+++ Exercise materials +++

(* ===== verification/Memmap.v ===== *)
(** The console's physical memory as the devices see it
    ([Core/HW/Memmap.cpp], with the byte swapping of [Common/Swap.h]).

    An allocated region is a finite map from offsets to bytes; a pointer into it
    is the region and an offset. [None] is the host's fault: dereferencing the
    null pointer that [GetPointer] returns for an unknown address, or a byte
    outside the region. The host is little-endian, as every supported host is.
    The theorem says that a store of any width is seen by loads of the same
    width and by byte loads in big-endian order, and changes nothing else. *)

From S2P Require Import Prelude.
Open Scope Z_scope.

(** ** Byte order of the host *)

(** The value of an integer whose bytes in memory are [l]. *)
Fixpoint le_value (l : list Z) : Z :=
  match l with [] => 0 | b :: l' => b + 2 ^ 8 * le_value l' end.

(** The [n] bytes of an integer in memory. *)
Fixpoint le_bytes (n : nat) (v : Z) : list Z :=
  match n with O => [] | S n' => u8 v :: le_bytes n' (v .>> 8) end.

Definition swap16 (data : Z) : Z := u16 ((data .>> 8) .| (data .<< 8)).
Definition swap32 (data : Z) : Z := u32 ((swap16 (u16 data) .<< 16) .| swap16 (u16 (data .>> 16))).
Definition swap64 (data : Z) : Z := u64 ((swap32 (u32 data) .<< 32) .| swap32 (u32 (data .>> 32))).

(** ** Regions *)

Definition NextPowerOf2 (value : Z) : Z :=
  let value := u32 (value - 1) in
  let value := value .| (value .>> 1) in
  let value := value .| (value .>> 2) in
  let value := value .| (value .>> 4) in
  let value := value .| (value .>> 8) in
  let value := value .| (value .>> 16) in
  u32 (value + 1).

Definition REALRAM_SIZE : Z := 0x01800000.
Definition RAM_SIZE : Z := NextPowerOf2 REALRAM_SIZE.
Definition FAKEVMEM_SIZE : Z := 0x02000000.
Definition L1_CACHE_SIZE : Z := 0x00040000.
Definition EXRAM_SIZE : Z := 0x04000000.
Definition EXRAM_MASK : Z := EXRAM_SIZE - 1.

(** The null pointers of the regions that are not mapped are [None]. *)
Record Memmap := mk_memmap {
  m_pRAM : gmap Z Z;
  m_pL1Cache : gmap Z Z;
  m_pEXRAM : option (gmap Z Z);
  m_pFakeVMEM : option (gmap Z Z)
}.

(** [Init] maps the regions the console has and clears them. *)
Definition Init (wii bMMU : bool) : Memmap :=
  let bFakeVMEM := negb wii && negb bMMU in
  mk_memmap ∅ ∅ (if wii then Some ∅ else None) (if bFakeVMEM then Some ∅ else None).

Definition Clear (m : Memmap) : Memmap :=
  mk_memmap ∅ ∅ (const ∅ <$> m_pEXRAM m) (const ∅ <$> m_pFakeVMEM m).

(** ** Pointers *)

Inductive Bank := RAM | EXRAM | L1Cache | FakeVMEM.
#[export] Instance bank_eq_dec : EqDecision Bank.
Proof. solve_decision. Defined.

Definition bank_size (b : Bank) : Z :=
  match b with RAM => RAM_SIZE | EXRAM => EXRAM_SIZE | L1Cache => L1_CACHE_SIZE | FakeVMEM => FAKEVMEM_SIZE end.

Definition bank_bytes (b : Bank) (m : Memmap) : option (gmap Z Z) :=
  match b with RAM => Some (m_pRAM m) | EXRAM => m_pEXRAM m | L1Cache => Some (m_pL1Cache m) | FakeVMEM => m_pFakeVMEM m end.

Definition set_bank_bytes (b : Bank) (x : gmap Z Z) (m : Memmap) : Memmap :=
  match b with
  | RAM => mk_memmap x (m_pL1Cache m) (m_pEXRAM m) (m_pFakeVMEM m)
  | EXRAM => mk_memmap (m_pRAM m) (m_pL1Cache m) (const x <$> m_pEXRAM m) (m_pFakeVMEM m)
  | L1Cache => mk_memmap (m_pRAM m) x (m_pEXRAM m) (m_pFakeVMEM m)
  | FakeVMEM => mk_memmap (m_pRAM m) (m_pL1Cache m) (m_pEXRAM m) (const x <$> m_pFakeVMEM m)
  end.

Definition GetPointer (m : Memmap) (address : Z) : option (Bank * Z) :=
  let address := address .& 0x3FFFFFFF in
  if address <? REALRAM_SIZE then Some (RAM, address)
  else match m_pEXRAM m with
       | Some _ =>
         if (address .>> 28 =? 1) && ((address .& 0x0fffffff) <? EXRAM_SIZE)
         then Some (EXRAM, address .& EXRAM_MASK)
         else None
       | None => None
       end.

Definition GetPointerForRange (m : Memmap) (address size : Z) : option (Bank * Z) :=
  if EXRAM_SIZE <=? size then None
  else match GetPointer m address, GetPointer m (u32 (address + size - 1)) with
       | Some pointer, Some _ => Some pointer
       | _, _ => None
       end.

(** The bytes behind a pointer. *)
Definition load_u8 (m : Memmap) (p : Bank * Z) : option Z :=
  x ← bank_bytes p.1 m;
  if (0 <=? p.2) && (p.2 <? bank_size p.1) then Some (mget x p.2) else None.

Definition store_u8 (p : Bank * Z) (v : Z) (m : Memmap) : option Memmap :=
  x ← bank_bytes p.1 m;
  if (0 <=? p.2) && (p.2 <? bank_size p.1)
  then Some (set_bank_bytes p.1 (mset x p.2 (u8 v)) m) else None.

(** [memcpy] from and to a pointer. *)
Fixpoint load_bytes (m : Memmap) (p : Bank * Z) (n : nat) : option (list Z) :=
  match n with
  | O => Some []
  | S n' => v ← load_u8 m p; l ← load_bytes m (p.1, p.2 + 1) n'; Some (v :: l)
  end.

Fixpoint store_bytes (p : Bank * Z) (l : list Z) (m : Memmap) : option Memmap :=
  match l with
  | [] => Some m
  | v :: l' => m ← store_u8 p v m; store_bytes (p.1, p.2 + 1) l' m
  end.

(** ** Copies: an invalid range is reported and nothing is copied *)

Definition CopyFromEmu (m : Memmap) (data : list Z) (address size : Z) : option (list Z) :=
  if size =? 0 then Some data
  else match GetPointerForRange m address size with
       | None => Some data
       | Some p => l ← load_bytes m p (Z.to_nat size); Some (l ++ drop (Z.to_nat size) data)
       end.

Definition CopyToEmu (address : Z) (data : list Z) (size : Z) (m : Memmap) : option Memmap :=
  if size =? 0 then Some m
  else match GetPointerForRange m address size with
       | None => Some m
       | Some p => store_bytes p (take (Z.to_nat size) data) m
       end.

Definition Memset (address value size : Z) (m : Memmap) : option Memmap :=
  if size =? 0 then Some m
  else match GetPointerForRange m address size with
       | None => Some m
       | Some p => store_bytes p (replicate (Z.to_nat size) value) m
       end.

(** ** Loads and stores of one integer, big-endian in the emulated memory *)

Definition Read_U8 (m : Memmap) (address : Z) : option Z :=
  p ← GetPointer m address; load_u8 m p.
Definition Read_U16 (m : Memmap) (address : Z) : option Z :=
  p ← GetPointer m address; l ← load_bytes m p 2; Some (swap16 (le_value l)).
Definition Read_U32 (m : Memmap) (address : Z) : option Z :=
  p ← GetPointer m address; l ← load_bytes m p 4; Some (swap32 (le_value l)).
Definition Read_U64 (m : Memmap) (address : Z) : option Z :=
  p ← GetPointer m address; l ← load_bytes m p 8; Some (swap64 (le_value l)).

Definition Write_U8 (value address : Z) (m : Memmap) : option Memmap :=
  p ← GetPointer m address; store_u8 p value m.
Definition Write_U16 (value address : Z) (m : Memmap) : option Memmap :=
  p ← GetPointer m address; store_bytes p (le_bytes 2 (swap16 value)) m.
Definition Write_U32 (value address : Z) (m : Memmap) : option Memmap :=
  p ← GetPointer m address; store_bytes p (le_bytes 4 (swap32 value)) m.
Definition Write_U64 (value address : Z) (m : Memmap) : option Memmap :=
  p ← GetPointer m address; store_bytes p (le_bytes 8 (swap64 value)) m.
Definition Write_U32_Swap (value address : Z) (m : Memmap) : option Memmap :=
  p ← GetPointer m address; store_bytes p (le_bytes 4 value) m.
Definition Write_U64_Swap (value address : Z) (m : Memmap) : option Memmap :=
  p ← GetPointer m address; store_bytes p (le_bytes 8 value) m.

(** ** Byte order *)

Definition bytes_ok (l : list Z) : Prop := Forall (inu 8) l.

Lemma le_value_range l : bytes_ok l -> inu (8 * Z.of_nat (length l)) (le_value l).
Proof.
  unfold inu. induction 1 as [| b l Hb _ IH]; [cbn; lia |].
  cbn [le_value length]. replace (8 * Z.of_nat (S (length l))) with (8 + 8 * Z.of_nat (length l)) by lia.
  rewrite Z.pow_add_r by lia. unfold inu in Hb. nia.
Qed.

Lemma le_value_app l1 l2 :
  le_value (l1 ++ l2) = le_value l1 + 2 ^ (8 * Z.of_nat (length l1)) * le_value l2.
Proof.
  induction l1 as [| b l IH]; cbn [le_value app length]; [change (2 ^ (8 * Z.of_nat 0)) with 1; lia |].
  replace (8 * Z.of_nat (S (length l))) with (8 + 8 * Z.of_nat (length l)) by lia.
  rewrite IH, Z.pow_add_r by lia. ring.
Qed.

Lemma le_bytes_ok n v : bytes_ok (le_bytes n v).
Proof. revert v. induction n; constructor; [range | apply IHn]. Qed.

Lemma length_le_bytes n v : length (le_bytes n v) = n.
Proof. revert v. induction n; cbn; auto. Qed.

Lemma le_value_bytes n v : inu (8 * Z.of_nat n) v -> le_value (le_bytes n v) = v.
Proof.
  unfold inu. revert v. induction n as [| n IH]; intros v Hv; cbn [le_value le_bytes].
  - cbn in Hv. lia.
  - replace (8 * Z.of_nat (S n)) with (8 + 8 * Z.of_nat n) in Hv by lia.
    rewrite Z.pow_add_r in Hv by lia.
    rewrite IH, Z.shiftr_div_pow2 by (rewrite ?Z.shiftr_div_pow2 by lia; Z.to_euclidean_division_equations; nia).
    unfold wrapu. pose proof (Z.div_mod v (2 ^ 8)). lia.
Qed.
(* ===== verification/PpcCache.v ===== *)
(** The processor's instruction cache ([Core/PowerPC/PPCCache.cpp], [PPCCache.h]):
    128 sets of eight ways, a tree of seven bits per set for the pseudo-LRU
    replacement, and tables from line numbers to ways that replace the
    comparison of tags. The theorems say that these structures together
    implement a partial map from lines to their bytes, that the cache returns
    what memory holds as long as it is coherent, and that the three ways used
    last are never replaced. *)

From S2P Require Import Prelude Memmap.
Open Scope Z_scope.

(** ** State *)

Definition ICACHE_EXRAM_BIT : Z := 0x10000000.
Definition ICACHE_VMEM_BIT : Z := 0x20000000.

(** The three lookup tables. *)
Inductive Table := Main | Ex | Vmem.
#[export] Instance table_eq_dec : EqDecision Table.
Proof. solve_decision. Defined.
#[export] Instance table_countable : Countable Table.
Proof.
  refine (inj_countable' (fun t => match t with Main => 0 | Ex => 1 | Vmem => 2 end)
    (fun n => match n with 0 => Main | 1 => Ex | _ => Vmem end) _). by intros [].
Defined.

(** The bytes of a line are as they lie in memory. [data], [tags], [plru] and
    [valid] are zero where nothing was stored; the entries of the three lookup
    tables, here one map, are 0xff, as [Reset] leaves them. *)
Record InstructionCache := mk_icache {
  data : gmap (Z * Z) (list Z);
  tags : gmap (Z * Z) Z;
  plru : gmap Z Z;
  valid : gmap Z Z;
  lookup_tables : gmap (Table * Z) Z
}.

Definition s_plru_mask : list Z := [11; 11; 19; 19; 37; 37; 69; 69].
Definition s_plru_value : list Z := [11; 3; 17; 1; 36; 4; 64; 0].

(** The tables the constructor fills: [way_from_valid] is the first way that is
    not valid (the array has no entry for 0xff), [way_from_plru] walks the tree. *)
Fixpoint first_clear (fuel : nat) (m w : Z) : Z :=
  match fuel with
  | O => w
  | S fuel' => if flag m (1 .<< w) then first_clear fuel' m (w + 1) else w
  end.
Definition way_from_valid (m : Z) : option Z :=
  if (0 <=? m) && (m <? 255) then Some (first_clear 8 m 0) else None.

Definition way_from_plru (m : Z) : option Z :=
  if (0 <=? m) && (m <? 128) then
    let b i := flag m (1 .<< i) in
    Some (if b 0
          then if b 2 then if b 6 then 7 else 6 else if b 5 then 5 else 4
          else if b 1 then if b 4 then 3 else 2 else if b 3 then 1 else 0)
  else None.

(** ** Parts of an address *)

Definition table_of_addr (addr : Z) : Table :=
  if flag addr ICACHE_VMEM_BIT then Vmem else if flag addr ICACHE_EXRAM_BIT then Ex else Main.
Definition table_of_tag (tag : Z) : Table :=
  if flag tag (ICACHE_VMEM_BIT .>> 12) then Vmem
  else if flag tag (ICACHE_EXRAM_BIT .>> 12) then Ex else Main.
Definition table_mask (t : Table) : Z := match t with Ex => 0x1fffff | _ => 0xfffff end.

(** The entry of a lookup table for an address, and for a tag in a set. *)
Definition key_of (addr : Z) : Table * Z :=
  let t := table_of_addr addr in (t, (addr .>> 5) .& table_mask t).
Definition key_of_tag (tag set : Z) : Table * Z :=
  let t := table_of_tag tag in (t, ((tag .<< 7) .| set) .& table_mask t).

Definition lookup_way (c : InstructionCache) (k : Table * Z) : Z := default 0xff (lookup_tables c !! k).
Definition line (c : InstructionCache) (set t : Z) : list Z :=
  default (replicate 32 0) (data c !! (set, t)).

(** ** Operations *)

Definition Reset (c : InstructionCache) : InstructionCache := mk_icache (data c) (tags c) ∅ ∅ ∅.
Definition Init : InstructionCache := Reset (mk_icache ∅ ∅ ∅ ∅ ∅).

(** Bits of HID0. *)
Definition HID0_ICE : Z := 0x8000.
Definition HID0_ILOCK : Z := 0x2000.

Definition set_lookup (k : Table * Z) (w : Z) (c : InstructionCache) : InstructionCache :=
  mk_icache (data c) (tags c) (plru c) (valid c) (<[k := w]> (lookup_tables c)).

(** The body of the loop of [Invalidate], and the eviction of [ReadInstruction]. *)
Definition forget_way (set i : Z) (c : InstructionCache) : InstructionCache :=
  if flag (mget (valid c) set) (1 .<< i)
  then set_lookup (key_of_tag (mget (tags c) (set, i)) set) 0xff c else c.

Definition Invalidate (hid0 addr : Z) (c : InstructionCache) : InstructionCache :=
  if negb (flag hid0 HID0_ICE) then c
  else
    let set := (addr .>> 5) .& 0x7f in
    let c := fold_left (fun c i => forget_way set i c) [0; 1; 2; 3; 4; 5; 6; 7] c in
    mk_icache (data c) (tags c) (plru c) (mset (valid c) set 0) (lookup_tables c).
Lemma GetCRBit_SetCRBit b b' v s :
  wf s -> 0 <= b < 32 -> 0 <= b' < 32 ->
  GetCRBit b' (SetCRBit b v s) = if decide (b' = b) then v .& 1 else GetCRBit b' s.
Proof.
  intros Hs Hb Hb'. rewrite !GetCRBit_testbit by lia. unfold SetCRBit. cbv zeta.
  destruct (bit_position b Hb) as [-> ->].
  set (y := if flag v 1 then GetCRField (b / 4) s .| (8 .>> b mod 4) else GetCRField (b / 4) s .& .~ (8 .>> b mod 4)).
  assert (Hm : forall x, 0 <= x mod 4 < 4) by (intros; apply Z.mod_pos_bound; lia).
  pose proof (Hm b) as Hmb. pose proof (Hm b') as Hmb'.
  destruct (with_bit (GetCRField (b / 4) s) (b mod 4) v (3 - b' mod 4)) as [R T];
    [apply GetCRField_range | done | lia |]. cbv zeta in R, T. fold y in R, T.
  replace (if flag v 1 then SetCRField (b / 4) (GetCRField (b / 4) s .| (8 .>> b mod 4)) s
           else SetCRField (b / 4) (GetCRField (b / 4) s .& .~ (8 .>> b mod 4)) s)
    with (SetCRField (b / 4) y s) by (subst y; destruct (flag v 1); done).
  assert (Hd : 0 <= b / 4 < 8 /\ 0 <= b' / 4 < 8) by (Z.to_euclidean_division_equations; lia).
  destruct (decide (b' / 4 = b / 4)) as [E | N].
  - rewrite E, GetCRField_same, T by (done || lia). rewrite land_1_testbit.
    destruct (decide (b' = b)) as [-> | N]; [rewrite decide_True by lia; done |].
    rewrite decide_False; [done |]. Z.to_euclidean_division_equations. lia.
  - rewrite GetCRField_other, decide_False by (congruence || lia). done.
Qed.

Lemma GetCRBit_GetCR b s : 0 <= b < 32 -> GetCRBit b s = b2z (Z.testbit (GetCR s) (31 - b)).
Proof.
  intros Hb. unfold GetCR. rewrite GetCRBit_testbit, testbit_CompactCR by lia. do 2 f_equal.
  - f_equal. Z.to_euclidean_division_equations. lia.
  - Z.to_euclidean_division_equations. lia.
Qed.
(** C39: the shifts, sign extensions, the count of leading zeros, the products
    and the quotients write their mathematical value modulo 2^32 (quotients
    round towards zero; a quotient that does not exist or does not fit gives 0
    or all ones by the sign of the dividend); arithmetic shifts set the carry
    exactly when a negative number loses ones; the other instructions keep it;
    OV says whether a product or quotient fits; with Rc, CR0 describes the
    result; nothing else changes. *)
Theorem values_exact row inst s :
  In row value_ops -> wf s ->
  outcome (v_dest row inst) (v_oe row inst) (v_rc row inst) (u32 (v_value row inst s)) (v_carry row inst s)
    (v_overflow row inst s) s (v_op row inst s).
Proof.
  intros Hin Hs. pose proof (rGPR_range s (RS inst) Hs) as Hr. pose proof (wf_ca s Hs) as Hca.
  pose proof (rGPR_range s (RA inst) Hs) as Ha. pose proof (rGPR_range s (RB inst) Hs) as Hb.
  pose proof (register_range 16 5 inst ltac:(lia) : 0 <= RA inst < 32) as HdA.
  pose proof (register_range 21 5 inst ltac:(lia) : 0 <= RD inst < 32) as HdD.
  pose proof (register_range 11 5 inst ltac:(lia) : 0 <= SH inst < 32) as Hsh.
  assert (R : forall a b, ins 32 (s32 a) /\ ins 32 (s32 b)) by (intros; split; range).
  assert (S1 : forall b, inu 1 (b2z b)) by (intros []; unfold inu; cbn; lia).
  assert (E : v_op row inst s = finish (v_dest row inst) (v_oe row inst) (v_rc row inst) (u32 (v_value row inst s))
                                  (v_carry row inst s) (v_overflow row inst s) s /\
              0 <= v_dest row inst < 32 /\ inu 1 (v_carry row inst s)).
  2: { destruct E as (-> & Hd & Hc). apply outcome_finish; (done || range). }
  cbn in Hin. decompose [or] Hin; try done; subst row;
    cbn [v_op v_dest v_value v_carry v_overflow v_oe v_rc]; (split; [| split; [done | first [done | apply S1]]]); unfold ca, no_overflow, none.
  - unfold slwx, distance, rb. rewrite finish_result by done. f_equal. fold (rs inst s).
    destruct (distance_cases (rGPR s (RB inst))) as [(-> & -> & D) | (-> & D)]; [rewrite Z.shiftl_mul_pow2 by lia; done |].
    unfold wrapu. symmetry. apply Z.mod_divide; [lia |]. apply Z.divide_mul_r.
    exists (2 ^ (rGPR s (RB inst) mod 64 - 32)). rewrite <- Z.pow_add_r by lia. f_equal. lia.
  - unfold srwx, distance, rb. rewrite finish_result by done. f_equal. fold (rs inst s).
    destruct (distance_cases (rGPR s (RB inst))) as [(-> & -> & D) | (-> & D)]; [rewrite Z.shiftr_div_pow2 by lia; done |].
    rewrite Z.div_small; [done |]. pose proof (pow2_at_least 32 (rGPR s (RB inst) mod 64) ltac:(lia)).
    unfold inu in Hr. unfold rs. lia.
  - apply srawx_finish. done.
  - apply shift_arithmetic_finish; done.
  - unfold cntlzwx. rewrite finish_result by done. do 2 f_equal. change 0x80000000 with (2 ^ (Z.of_nat 32 - 1)).
    apply (count_zeros_spec 32 0); [exact Hr | lia].
  - unfold extsbx. apply finish_result; done.
  - unfold extshx. apply finish_result; done.
  - unfold mulli. apply finish_plain.
  - unfold mullwx. destruct (R (rGPR s (RA inst)) (rGPR s (RB inst))). rewrite finish_value, signed_product_fits by done. f_equal.
    unfold ra, rb. set (p := _ * _). clearbody p.
    destruct (Z.ltb_spec p (-0x80000000)), (Z.ltb_spec 0x7FFFFFFF p); try lia; cbn [orb];
      first [rewrite bool_decide_eq_true_2 by (unfold ins; lia); done | rewrite bool_decide_eq_false_2 by (unfold ins; lia); done].
  - unfold mulhwx. destruct (R (rGPR s (RA inst)) (rGPR s (RB inst))). rewrite signed_product_fits, Z.shiftr_div_pow2 by (done || lia).
    change (when_Rc inst ?d ?x) with (when_Rc inst d x). destruct s; reflexivity.
  - unfold mulhwux. rewrite unsigned_product_fits, Z.shiftr_div_pow2 by (done || lia). destruct s; reflexivity.
  - unfold divwx. destruct (R (rGPR s (RA inst)) (rGPR s (RB inst))). rewrite finish_value, divwx_overflow by done. unfold ra, rb.
    destruct (bool_decide _); cbn [negb]; [done |]. destruct (_ <? 0); done.
  - unfold divwux. rewrite finish_value by done. done.
Qed.

Lemma values_exact_witness : rGPR (mulli 0x1c63fffe three_in_r3) 3 = u32 (-6).
Proof.
  exact (o_result _ _ _ _ _ _ _ _ (values_exact
    (mk_value mulli RD (fun i s => s32 (ra i s) * SIMM_16 i) ca no_overflow none none)
    0x1c63fffe three_in_r3 ltac:(do 7 right; left; reflexivity) (wf_put_gpr 3 3 _ wf_ppcState))).
Defined.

+++

Repeat word for word the lines above that run from the line containing "(** ** Byte order of the host *)" through the line containing "let value := value .| (value .>> 8) in", both ends included, and nothing else.

- **Response area**
(** ** Byte order of the host *)

(** The value of an integer whose bytes in memory are [l]. *)
Fixpoint le_value (l : list Z) : Z :=
  match l with [] => 0 | b :: l' => b + 2 ^ 8 * le_value l' end.

(** The [n] bytes of an integer in memory. *)
Fixpoint le_bytes (n : nat) (v : Z) : list Z :=
  match n with O => [] | S n' => u8 v :: le_bytes n' (v .>> 8) end.

Definition swap16 (data : Z) : Z := u16 ((data .>> 8) .| (data .<< 8)).
Definition swap32 (data : Z) : Z := u32 ((swap16 (u16 data) .<< 16) .| swap16 (u16 (data .>> 16))).
Definition swap64 (data : Z) : Z := u64 ((swap32 (u32 data) .<< 32) .| swap32 (u32 (data .>> 32))).

(** ** Regions *)

Definition NextPowerOf2 (value : Z) : Z :=
  let value := u32 (value - 1) in
  let value := value .| (value .>> 1) in
  let value := value .| (value .>> 2) in
  let value := value .| (value .>> 4) in
  let value := value .| (value .>> 8) in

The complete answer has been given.